Travailler sur la distribution permet à ce titre de prendre en compte l'intégralité des composantes du processus de production du logiciel de jeu. Les revendeurs ont ici un rôle particulièrement important, notamment dans la mise en place des premières structures d'édition, et une première tension se discerne entre une tendance globale visant à la structuration du marché et de l'industrie, et une multiplication de stratégies individuelles, parfois divergentes, provenant des nombreux acteurs de l'industrie. Une sorte de double réseau de distribution se développe, le premier formé par ce qui a été désigné comme « centre » et relevant des principales sociétés de distribution, la « périphérie » prenant le relais de celui-ci lors de ses insuffisances, pour distribuer certaines productions ou pallier des structures manquantes. Ce sont souvent ces structures de la périphérie, en disposant de davantage de libertés et en procédant pour beaucoup d’initiatives individuelles, qui contribuent à la naissance de nouvelles expériences de jeux, en mêlant activités de développement, d'édition et de distribution – ce qui est également le cas des groupes de pirates.

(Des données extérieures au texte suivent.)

(** ** Properties *)

(** C23: the Thrift parser computes the AST a file stands for: the first namespace,
    structs, unions and exceptions with their fields (the last two marked for the
    fallback codec), enums whose unnumbered values count up from the previous one
    with 32-bit wrap-around, and services, whatever optional delimiters, parameter
    numbers and parameter names are written. *)
Theorem thrift_parser_correct (items : list titem) (Hw : forallb wf_titem items = true) :
  ParseThrift (print_thrift items) = Ok (denote_thrift items).
Proof.
  unfold ParseThrift, print_thrift. rewrite tokens_of_render.
  - apply parse_titems_ok; [done|]. apply Nat.lt_succ_r, concat_length_ge.
    intros i. destruct i; cbn; lia.
  - eapply printable_concat; [apply titem_printable|done].
Qed.

Definition sample_thrift : list titem := [
  TNamespace "go" "shop"; TNamespace "java" "com.shop";
  TStruct BStruct "Item" [
    {| tf_id := 1; tf_req := Some true; tf_type := TOne TI64; tf_name := "sku"; tf_delim := DSemi |};
    {| tf_id := 2; tf_req := None; tf_type := TList (TNamed "Tag"); tf_name := "tags"; tf_delim := DNone |} ];
  TStruct BException "Missing" [];
  TEnum "Color" [ {| tv_key := "RED"; tv_val := None; tv_delim := DComma |};
                  {| tv_key := "BLUE"; tv_val := Some 7; tv_delim := DNone |};
                  {| tv_key := "GREEN"; tv_val := None; tv_delim := DNone |} ];
  TService "Shop" [ {| tm_output := "Item"; tm_name := "get"; tm_param_id := Some 1; tm_input := "Item";
                       tm_param_name := Some "req"; tm_delim := DComma |} ] ].
Lemma diff_decides `{MapIter} old new :
  formattable old -> formattable new ->
  exists r, DiffASTs old new = Some r /\ (cr_HasBreaking r = true <-> cr_Breaking r <> []) /\
    (cr_HasBreaking r = false <-> compatible old new).
Proof.
  intros Ho Hn. destruct (mapM_id_some _ (no_panic _ _ Ho Hn)) as (fs & Hfs & E).
  exists (foldl report empty_report fs). unfold DiffASTs. rewrite Hfs. split; [done|].
  rewrite <- calm_findings, E, calm_no_breaking.
  destruct (report_breaking fs empty_report) as [-> ->]. cbn. destruct (existsb is_breaking fs); naive_solver.
Qed.

(** *** Schemas that come from the parsers are formattable *)
Lemma parse_type_format fuel s : formatType (parse_type fuel s) <> None.
Proof.
  revert s. induction fuel as [|fuel IH]; intros s; [done|]. cbn [parse_type].
  set (base := if _ || _ then scalar TypeInt32 else _).
  assert (Hb : formatType base <> None).
  { subst base. repeat match goal with |- context [if ?b then _ else _] => destruct b end; done. }
  destruct (_ && _).
  - cbn. specialize (IH (slice (TrimSpace s) 5 (String.length (TrimSpace s) - 1))).
    destruct (formatType (parse_type fuel _)); done.
  - destruct (_ && _); [|done]. destruct (SplitN2 _ _) as [|k [|v [|]]]; try done.
    cbn. pose proof (IH k). pose proof (IH v).
    destruct (formatType (parse_type fuel k)), (formatType (parse_type fuel v)); done.
Qed.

À ce titre, on peut lire l'histoire du jeu vidéo en France comme celle de l'affinement progressif de ses différentes composantes industrielles, les réseaux de distribution de l'objet vidéoludique ne devant alors plus être considérés comme un ensemble de sociétés aux rôles clairement définis, mais davantage comme une série d'activités investies par différents acteurs, à la place et au rôle en constante évolution.
Annexes
Annexes photographiques. — Transcriptions du quatrième entretien avec Bertrand Brocard, des deux entretiens avec Denis Thebaud, du premier entretien avec Laurant Weill.